> _WHAT IS NEEDED_:
The material below holds a span beginning at the line with "destruct Hl as (Hn" and ending at the line with "(** The record". Quote that span exactly, both ends included, and only that span.

********

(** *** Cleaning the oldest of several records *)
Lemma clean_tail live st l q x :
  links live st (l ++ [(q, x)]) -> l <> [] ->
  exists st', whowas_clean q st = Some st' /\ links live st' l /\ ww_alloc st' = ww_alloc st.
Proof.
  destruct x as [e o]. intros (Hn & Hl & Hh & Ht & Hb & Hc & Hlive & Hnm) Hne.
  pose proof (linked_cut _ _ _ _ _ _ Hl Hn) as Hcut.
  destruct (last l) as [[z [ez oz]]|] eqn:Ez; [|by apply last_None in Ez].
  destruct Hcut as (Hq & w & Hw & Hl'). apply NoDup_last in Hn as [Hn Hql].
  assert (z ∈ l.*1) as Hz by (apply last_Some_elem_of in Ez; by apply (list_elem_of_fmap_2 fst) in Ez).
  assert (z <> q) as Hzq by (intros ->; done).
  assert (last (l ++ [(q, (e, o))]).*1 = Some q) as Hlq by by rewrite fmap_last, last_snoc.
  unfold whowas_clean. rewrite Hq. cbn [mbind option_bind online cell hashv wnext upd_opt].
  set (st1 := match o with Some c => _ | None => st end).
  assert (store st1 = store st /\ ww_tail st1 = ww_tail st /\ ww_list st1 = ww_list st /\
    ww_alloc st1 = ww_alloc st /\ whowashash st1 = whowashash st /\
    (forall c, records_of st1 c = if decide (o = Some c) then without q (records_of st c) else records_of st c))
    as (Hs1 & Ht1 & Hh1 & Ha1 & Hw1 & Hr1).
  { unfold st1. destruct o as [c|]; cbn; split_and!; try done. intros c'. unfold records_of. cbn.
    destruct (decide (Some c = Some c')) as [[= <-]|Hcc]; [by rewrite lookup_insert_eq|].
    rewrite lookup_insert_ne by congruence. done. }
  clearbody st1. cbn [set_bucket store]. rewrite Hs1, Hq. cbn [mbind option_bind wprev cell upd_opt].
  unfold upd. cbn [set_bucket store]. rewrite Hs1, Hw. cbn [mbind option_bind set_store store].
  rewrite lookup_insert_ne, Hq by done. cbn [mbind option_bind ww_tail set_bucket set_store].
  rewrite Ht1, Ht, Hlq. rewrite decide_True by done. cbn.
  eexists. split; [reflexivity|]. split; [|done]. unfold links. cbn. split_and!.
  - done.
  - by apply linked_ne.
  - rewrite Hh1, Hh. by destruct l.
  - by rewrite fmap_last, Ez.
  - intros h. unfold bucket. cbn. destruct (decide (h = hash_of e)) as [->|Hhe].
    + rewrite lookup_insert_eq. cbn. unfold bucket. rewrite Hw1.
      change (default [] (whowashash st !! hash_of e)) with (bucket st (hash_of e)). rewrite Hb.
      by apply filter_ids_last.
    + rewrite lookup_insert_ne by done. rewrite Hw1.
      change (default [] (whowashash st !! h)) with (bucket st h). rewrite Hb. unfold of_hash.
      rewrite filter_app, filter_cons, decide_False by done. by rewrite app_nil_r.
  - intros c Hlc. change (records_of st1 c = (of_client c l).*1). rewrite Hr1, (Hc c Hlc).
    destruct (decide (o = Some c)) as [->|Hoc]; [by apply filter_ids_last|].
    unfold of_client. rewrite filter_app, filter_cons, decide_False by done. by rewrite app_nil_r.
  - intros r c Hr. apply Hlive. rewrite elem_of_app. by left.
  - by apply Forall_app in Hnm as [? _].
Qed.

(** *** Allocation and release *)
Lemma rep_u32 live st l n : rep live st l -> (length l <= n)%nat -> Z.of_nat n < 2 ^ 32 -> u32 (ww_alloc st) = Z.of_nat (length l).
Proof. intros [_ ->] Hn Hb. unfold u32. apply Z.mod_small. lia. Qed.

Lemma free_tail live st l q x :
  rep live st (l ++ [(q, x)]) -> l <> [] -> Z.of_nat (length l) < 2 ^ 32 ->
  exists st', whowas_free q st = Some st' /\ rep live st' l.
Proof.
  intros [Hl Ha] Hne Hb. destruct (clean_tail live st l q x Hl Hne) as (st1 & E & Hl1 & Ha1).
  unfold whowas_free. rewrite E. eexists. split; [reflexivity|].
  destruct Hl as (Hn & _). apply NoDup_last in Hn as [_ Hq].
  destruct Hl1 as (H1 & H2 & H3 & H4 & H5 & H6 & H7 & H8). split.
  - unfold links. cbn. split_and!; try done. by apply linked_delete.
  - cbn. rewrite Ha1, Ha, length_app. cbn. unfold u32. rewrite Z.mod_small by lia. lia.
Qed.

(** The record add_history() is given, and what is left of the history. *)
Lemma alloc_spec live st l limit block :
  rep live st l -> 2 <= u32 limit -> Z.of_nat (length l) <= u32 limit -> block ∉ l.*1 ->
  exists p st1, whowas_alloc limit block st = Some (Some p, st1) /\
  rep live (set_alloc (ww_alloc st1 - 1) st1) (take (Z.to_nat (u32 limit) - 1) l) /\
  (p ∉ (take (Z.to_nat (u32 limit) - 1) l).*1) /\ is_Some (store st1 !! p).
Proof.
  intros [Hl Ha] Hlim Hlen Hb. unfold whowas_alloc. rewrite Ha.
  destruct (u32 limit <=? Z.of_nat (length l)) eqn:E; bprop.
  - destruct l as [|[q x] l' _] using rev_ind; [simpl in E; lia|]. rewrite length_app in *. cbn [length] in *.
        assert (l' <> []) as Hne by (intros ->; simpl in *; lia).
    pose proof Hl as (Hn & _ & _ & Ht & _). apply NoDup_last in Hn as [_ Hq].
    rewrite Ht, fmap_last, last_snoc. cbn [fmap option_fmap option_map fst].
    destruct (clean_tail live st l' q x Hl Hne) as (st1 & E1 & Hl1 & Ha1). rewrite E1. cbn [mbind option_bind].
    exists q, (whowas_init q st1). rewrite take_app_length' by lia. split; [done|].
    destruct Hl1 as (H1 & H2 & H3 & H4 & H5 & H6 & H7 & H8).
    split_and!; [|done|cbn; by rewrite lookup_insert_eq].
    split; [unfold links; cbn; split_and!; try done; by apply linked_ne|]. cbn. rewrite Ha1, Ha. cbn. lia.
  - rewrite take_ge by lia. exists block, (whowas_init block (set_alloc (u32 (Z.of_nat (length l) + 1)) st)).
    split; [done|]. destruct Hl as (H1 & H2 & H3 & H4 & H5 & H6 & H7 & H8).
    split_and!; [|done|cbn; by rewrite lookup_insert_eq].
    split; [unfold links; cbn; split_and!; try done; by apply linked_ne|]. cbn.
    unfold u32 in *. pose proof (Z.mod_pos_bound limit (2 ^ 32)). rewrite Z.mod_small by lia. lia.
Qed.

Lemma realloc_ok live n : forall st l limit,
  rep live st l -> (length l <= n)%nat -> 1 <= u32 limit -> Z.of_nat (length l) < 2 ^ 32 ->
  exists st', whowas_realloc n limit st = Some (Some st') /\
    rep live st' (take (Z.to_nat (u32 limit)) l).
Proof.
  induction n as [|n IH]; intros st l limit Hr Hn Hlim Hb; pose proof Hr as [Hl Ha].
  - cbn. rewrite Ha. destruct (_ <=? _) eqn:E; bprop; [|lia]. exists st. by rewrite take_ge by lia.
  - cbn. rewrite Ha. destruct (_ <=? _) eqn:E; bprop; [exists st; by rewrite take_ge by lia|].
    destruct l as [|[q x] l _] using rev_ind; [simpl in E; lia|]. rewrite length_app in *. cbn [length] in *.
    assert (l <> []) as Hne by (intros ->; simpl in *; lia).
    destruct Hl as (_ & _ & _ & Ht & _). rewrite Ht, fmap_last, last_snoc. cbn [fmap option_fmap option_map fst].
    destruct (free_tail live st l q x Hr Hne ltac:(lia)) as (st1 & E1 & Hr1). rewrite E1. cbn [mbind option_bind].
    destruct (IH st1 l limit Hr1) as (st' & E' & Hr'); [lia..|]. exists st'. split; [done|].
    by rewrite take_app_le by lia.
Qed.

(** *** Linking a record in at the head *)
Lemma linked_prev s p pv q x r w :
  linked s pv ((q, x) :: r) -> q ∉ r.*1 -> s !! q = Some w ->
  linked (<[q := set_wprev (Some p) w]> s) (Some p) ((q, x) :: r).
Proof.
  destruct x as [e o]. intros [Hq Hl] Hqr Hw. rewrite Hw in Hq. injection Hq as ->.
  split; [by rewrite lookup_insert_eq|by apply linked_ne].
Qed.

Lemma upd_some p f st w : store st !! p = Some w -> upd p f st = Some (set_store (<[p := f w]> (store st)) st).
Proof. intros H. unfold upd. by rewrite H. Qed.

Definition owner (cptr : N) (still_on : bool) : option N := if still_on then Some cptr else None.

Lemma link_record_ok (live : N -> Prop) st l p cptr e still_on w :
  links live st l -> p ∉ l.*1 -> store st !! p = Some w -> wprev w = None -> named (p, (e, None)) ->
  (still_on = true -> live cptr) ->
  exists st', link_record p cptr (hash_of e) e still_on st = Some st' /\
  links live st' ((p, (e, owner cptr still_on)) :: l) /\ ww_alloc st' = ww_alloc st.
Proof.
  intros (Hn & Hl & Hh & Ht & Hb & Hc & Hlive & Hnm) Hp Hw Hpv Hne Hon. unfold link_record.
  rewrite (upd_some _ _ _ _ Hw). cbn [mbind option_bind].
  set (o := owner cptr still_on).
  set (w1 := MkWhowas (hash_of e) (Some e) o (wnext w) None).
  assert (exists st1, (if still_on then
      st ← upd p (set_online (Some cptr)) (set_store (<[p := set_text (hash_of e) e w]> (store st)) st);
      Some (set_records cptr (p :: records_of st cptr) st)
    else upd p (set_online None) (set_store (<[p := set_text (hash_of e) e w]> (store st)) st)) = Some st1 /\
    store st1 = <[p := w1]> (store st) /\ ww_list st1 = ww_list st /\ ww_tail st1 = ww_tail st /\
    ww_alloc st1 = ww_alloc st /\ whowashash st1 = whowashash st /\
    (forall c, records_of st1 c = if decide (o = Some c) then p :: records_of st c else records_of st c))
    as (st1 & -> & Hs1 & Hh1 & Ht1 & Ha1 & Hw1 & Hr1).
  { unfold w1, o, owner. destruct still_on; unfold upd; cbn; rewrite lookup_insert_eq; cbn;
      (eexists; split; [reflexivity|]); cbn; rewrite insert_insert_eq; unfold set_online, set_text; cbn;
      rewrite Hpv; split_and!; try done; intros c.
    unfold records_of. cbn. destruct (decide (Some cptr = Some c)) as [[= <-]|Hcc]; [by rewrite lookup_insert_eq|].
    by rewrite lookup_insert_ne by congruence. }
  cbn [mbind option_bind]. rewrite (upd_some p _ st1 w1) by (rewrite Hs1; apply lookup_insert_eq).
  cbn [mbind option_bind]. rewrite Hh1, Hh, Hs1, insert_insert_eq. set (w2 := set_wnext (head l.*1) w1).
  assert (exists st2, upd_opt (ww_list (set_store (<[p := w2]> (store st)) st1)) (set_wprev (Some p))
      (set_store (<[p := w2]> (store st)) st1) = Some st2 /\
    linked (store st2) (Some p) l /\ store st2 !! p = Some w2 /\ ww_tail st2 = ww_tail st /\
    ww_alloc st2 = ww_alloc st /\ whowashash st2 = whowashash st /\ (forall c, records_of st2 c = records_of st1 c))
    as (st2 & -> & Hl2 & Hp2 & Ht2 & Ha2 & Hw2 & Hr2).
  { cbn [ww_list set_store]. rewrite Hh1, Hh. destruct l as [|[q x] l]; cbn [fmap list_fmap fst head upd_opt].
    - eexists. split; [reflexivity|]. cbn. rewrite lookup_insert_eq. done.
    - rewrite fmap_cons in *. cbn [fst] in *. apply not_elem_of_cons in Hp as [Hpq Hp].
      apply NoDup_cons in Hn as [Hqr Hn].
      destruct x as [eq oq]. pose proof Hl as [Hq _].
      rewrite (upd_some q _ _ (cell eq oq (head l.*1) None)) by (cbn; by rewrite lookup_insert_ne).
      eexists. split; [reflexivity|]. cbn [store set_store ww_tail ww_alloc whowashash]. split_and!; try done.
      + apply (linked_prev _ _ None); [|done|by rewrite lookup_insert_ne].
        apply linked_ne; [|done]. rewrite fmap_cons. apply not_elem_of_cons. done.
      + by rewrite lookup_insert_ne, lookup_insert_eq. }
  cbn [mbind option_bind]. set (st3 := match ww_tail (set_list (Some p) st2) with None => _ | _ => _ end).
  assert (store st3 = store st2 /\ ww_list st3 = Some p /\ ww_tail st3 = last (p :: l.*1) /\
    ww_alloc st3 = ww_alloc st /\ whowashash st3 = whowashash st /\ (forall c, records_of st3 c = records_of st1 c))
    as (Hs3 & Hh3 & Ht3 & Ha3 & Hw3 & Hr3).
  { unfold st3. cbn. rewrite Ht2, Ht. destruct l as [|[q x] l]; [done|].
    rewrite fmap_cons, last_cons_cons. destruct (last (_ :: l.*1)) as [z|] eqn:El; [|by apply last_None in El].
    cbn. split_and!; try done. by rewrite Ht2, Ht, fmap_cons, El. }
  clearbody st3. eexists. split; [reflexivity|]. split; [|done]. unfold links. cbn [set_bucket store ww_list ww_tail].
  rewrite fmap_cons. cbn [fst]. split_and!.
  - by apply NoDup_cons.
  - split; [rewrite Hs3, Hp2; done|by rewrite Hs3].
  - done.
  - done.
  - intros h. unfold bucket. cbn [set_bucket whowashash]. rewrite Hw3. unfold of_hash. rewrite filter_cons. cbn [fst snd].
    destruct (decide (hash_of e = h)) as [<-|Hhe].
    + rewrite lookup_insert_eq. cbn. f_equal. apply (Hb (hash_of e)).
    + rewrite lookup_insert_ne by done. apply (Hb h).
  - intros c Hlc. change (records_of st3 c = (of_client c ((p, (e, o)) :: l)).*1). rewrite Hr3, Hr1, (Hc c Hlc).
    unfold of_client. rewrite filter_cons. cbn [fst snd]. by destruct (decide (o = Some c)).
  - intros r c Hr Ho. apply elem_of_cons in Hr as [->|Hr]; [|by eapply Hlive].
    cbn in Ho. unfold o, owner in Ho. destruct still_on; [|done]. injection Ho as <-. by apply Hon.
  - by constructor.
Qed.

********

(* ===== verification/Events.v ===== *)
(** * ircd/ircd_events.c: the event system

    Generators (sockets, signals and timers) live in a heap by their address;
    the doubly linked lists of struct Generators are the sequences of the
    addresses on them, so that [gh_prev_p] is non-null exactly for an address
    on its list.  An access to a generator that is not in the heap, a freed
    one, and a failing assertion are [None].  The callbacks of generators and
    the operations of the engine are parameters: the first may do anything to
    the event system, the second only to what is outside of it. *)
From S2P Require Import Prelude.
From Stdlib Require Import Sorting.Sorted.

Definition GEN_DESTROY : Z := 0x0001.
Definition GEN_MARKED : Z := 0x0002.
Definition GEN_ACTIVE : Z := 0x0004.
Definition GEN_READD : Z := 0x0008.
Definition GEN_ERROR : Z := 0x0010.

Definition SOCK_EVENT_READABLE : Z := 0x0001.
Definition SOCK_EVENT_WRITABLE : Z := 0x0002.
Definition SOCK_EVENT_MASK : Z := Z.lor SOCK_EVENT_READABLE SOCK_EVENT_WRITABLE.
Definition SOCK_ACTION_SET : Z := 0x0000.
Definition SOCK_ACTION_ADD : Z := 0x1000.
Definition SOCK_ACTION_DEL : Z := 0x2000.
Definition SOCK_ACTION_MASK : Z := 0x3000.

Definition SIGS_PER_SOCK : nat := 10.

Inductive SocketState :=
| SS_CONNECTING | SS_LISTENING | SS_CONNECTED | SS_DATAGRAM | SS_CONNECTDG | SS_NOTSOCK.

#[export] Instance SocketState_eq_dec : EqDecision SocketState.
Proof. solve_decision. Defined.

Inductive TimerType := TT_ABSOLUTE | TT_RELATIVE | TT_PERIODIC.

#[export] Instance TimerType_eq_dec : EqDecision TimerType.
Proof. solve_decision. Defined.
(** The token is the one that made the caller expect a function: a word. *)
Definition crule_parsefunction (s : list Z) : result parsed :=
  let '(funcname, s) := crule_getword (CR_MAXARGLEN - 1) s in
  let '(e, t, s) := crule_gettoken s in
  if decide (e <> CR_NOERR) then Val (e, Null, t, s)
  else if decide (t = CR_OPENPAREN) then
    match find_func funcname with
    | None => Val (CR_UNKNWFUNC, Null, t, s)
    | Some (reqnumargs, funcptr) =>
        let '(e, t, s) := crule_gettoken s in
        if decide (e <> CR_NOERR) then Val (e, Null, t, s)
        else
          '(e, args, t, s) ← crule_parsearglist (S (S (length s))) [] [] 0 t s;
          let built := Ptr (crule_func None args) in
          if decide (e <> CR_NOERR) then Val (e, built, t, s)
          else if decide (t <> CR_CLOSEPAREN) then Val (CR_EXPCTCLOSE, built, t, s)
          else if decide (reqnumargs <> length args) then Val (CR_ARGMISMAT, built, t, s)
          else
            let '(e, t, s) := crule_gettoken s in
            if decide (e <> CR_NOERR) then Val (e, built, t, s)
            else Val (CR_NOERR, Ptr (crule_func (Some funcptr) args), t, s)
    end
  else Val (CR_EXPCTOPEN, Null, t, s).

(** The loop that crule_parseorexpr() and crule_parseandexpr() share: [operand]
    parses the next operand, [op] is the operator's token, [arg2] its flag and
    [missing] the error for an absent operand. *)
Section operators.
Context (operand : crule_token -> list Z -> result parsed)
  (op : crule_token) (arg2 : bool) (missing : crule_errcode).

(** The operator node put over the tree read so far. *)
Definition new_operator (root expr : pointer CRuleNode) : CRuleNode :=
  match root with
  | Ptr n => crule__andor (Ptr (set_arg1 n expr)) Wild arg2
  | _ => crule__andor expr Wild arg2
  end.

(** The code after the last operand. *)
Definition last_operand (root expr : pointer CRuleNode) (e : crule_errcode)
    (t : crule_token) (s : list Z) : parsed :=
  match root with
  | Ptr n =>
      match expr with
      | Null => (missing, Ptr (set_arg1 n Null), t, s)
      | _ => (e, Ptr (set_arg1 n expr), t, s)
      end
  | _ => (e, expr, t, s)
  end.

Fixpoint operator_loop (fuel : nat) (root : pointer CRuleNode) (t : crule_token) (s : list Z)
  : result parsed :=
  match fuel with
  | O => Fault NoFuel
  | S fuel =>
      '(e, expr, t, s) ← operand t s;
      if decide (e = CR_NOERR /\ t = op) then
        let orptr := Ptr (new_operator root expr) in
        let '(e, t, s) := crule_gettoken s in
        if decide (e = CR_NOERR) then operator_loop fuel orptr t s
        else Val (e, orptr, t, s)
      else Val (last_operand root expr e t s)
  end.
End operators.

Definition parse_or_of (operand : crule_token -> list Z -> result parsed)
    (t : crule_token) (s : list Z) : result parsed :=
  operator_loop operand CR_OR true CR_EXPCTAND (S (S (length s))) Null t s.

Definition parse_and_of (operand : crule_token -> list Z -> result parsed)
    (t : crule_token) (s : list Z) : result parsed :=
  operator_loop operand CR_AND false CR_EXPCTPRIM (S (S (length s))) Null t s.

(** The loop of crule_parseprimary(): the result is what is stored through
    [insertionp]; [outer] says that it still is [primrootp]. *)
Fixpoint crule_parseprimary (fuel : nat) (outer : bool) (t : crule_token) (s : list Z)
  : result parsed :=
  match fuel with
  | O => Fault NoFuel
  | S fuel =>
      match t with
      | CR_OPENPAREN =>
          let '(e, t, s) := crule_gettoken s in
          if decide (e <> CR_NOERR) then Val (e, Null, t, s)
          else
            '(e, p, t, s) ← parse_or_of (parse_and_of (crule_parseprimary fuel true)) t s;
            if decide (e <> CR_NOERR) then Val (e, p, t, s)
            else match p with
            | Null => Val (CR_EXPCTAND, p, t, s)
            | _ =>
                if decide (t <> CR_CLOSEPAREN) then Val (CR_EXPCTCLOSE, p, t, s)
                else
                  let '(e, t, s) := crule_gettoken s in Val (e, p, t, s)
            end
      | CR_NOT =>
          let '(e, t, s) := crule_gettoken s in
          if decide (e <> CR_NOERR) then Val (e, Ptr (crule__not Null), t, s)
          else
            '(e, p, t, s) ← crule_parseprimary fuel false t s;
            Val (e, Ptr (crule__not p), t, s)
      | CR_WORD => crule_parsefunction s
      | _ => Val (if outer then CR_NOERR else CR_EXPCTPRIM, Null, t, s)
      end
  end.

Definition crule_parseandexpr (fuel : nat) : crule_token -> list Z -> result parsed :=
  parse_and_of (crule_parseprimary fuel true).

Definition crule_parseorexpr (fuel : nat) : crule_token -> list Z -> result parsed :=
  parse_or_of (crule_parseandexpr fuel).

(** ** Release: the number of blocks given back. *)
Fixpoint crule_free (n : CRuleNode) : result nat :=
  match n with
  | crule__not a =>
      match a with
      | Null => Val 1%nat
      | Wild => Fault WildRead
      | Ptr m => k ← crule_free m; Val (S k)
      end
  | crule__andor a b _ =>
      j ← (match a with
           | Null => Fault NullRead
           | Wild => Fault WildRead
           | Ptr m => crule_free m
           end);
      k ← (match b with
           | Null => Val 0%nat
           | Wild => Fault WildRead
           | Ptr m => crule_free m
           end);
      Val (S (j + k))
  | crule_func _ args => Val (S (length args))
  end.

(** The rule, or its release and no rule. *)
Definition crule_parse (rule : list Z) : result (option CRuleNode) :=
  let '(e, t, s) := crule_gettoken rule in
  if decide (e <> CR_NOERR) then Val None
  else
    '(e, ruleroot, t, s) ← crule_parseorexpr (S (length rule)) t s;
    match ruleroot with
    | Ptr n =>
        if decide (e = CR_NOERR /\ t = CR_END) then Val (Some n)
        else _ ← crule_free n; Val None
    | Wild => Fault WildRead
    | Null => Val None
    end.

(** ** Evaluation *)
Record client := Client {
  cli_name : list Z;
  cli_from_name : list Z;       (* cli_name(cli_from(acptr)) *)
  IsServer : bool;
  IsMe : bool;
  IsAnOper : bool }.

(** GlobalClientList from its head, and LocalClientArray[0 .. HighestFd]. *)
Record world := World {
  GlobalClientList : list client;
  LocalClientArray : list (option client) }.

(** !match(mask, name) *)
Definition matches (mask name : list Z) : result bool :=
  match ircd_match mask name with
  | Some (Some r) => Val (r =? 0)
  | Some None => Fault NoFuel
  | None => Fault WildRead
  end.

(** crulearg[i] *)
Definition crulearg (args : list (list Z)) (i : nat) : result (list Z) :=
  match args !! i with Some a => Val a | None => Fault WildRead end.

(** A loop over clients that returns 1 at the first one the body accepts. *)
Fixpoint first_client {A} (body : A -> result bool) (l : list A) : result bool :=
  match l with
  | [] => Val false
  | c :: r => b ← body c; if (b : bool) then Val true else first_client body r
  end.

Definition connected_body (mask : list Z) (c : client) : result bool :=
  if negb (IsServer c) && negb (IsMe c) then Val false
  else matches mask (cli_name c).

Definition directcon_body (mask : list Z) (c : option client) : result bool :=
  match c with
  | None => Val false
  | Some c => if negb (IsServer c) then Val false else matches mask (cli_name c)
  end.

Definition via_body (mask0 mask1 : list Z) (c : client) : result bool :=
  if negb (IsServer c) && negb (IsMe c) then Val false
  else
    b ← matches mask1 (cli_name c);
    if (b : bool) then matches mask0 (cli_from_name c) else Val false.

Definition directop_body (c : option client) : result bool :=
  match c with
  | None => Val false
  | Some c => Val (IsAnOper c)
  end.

********

> _OUTPUT_:
  destruct Hl as (Hn & _). apply NoDup_last in Hn as [_ Hq].
  destruct Hl1 as (H1 & H2 & H3 & H4 & H5 & H6 & H7 & H8). split.
  - unfold links. cbn. split_and!; try done. by apply linked_delete.
  - cbn. rewrite Ha1, Ha, length_app. cbn. unfold u32. rewrite Z.mod_small by lia. lia.
Qed.

(** The record add_history() is given, and what is left of the history. *)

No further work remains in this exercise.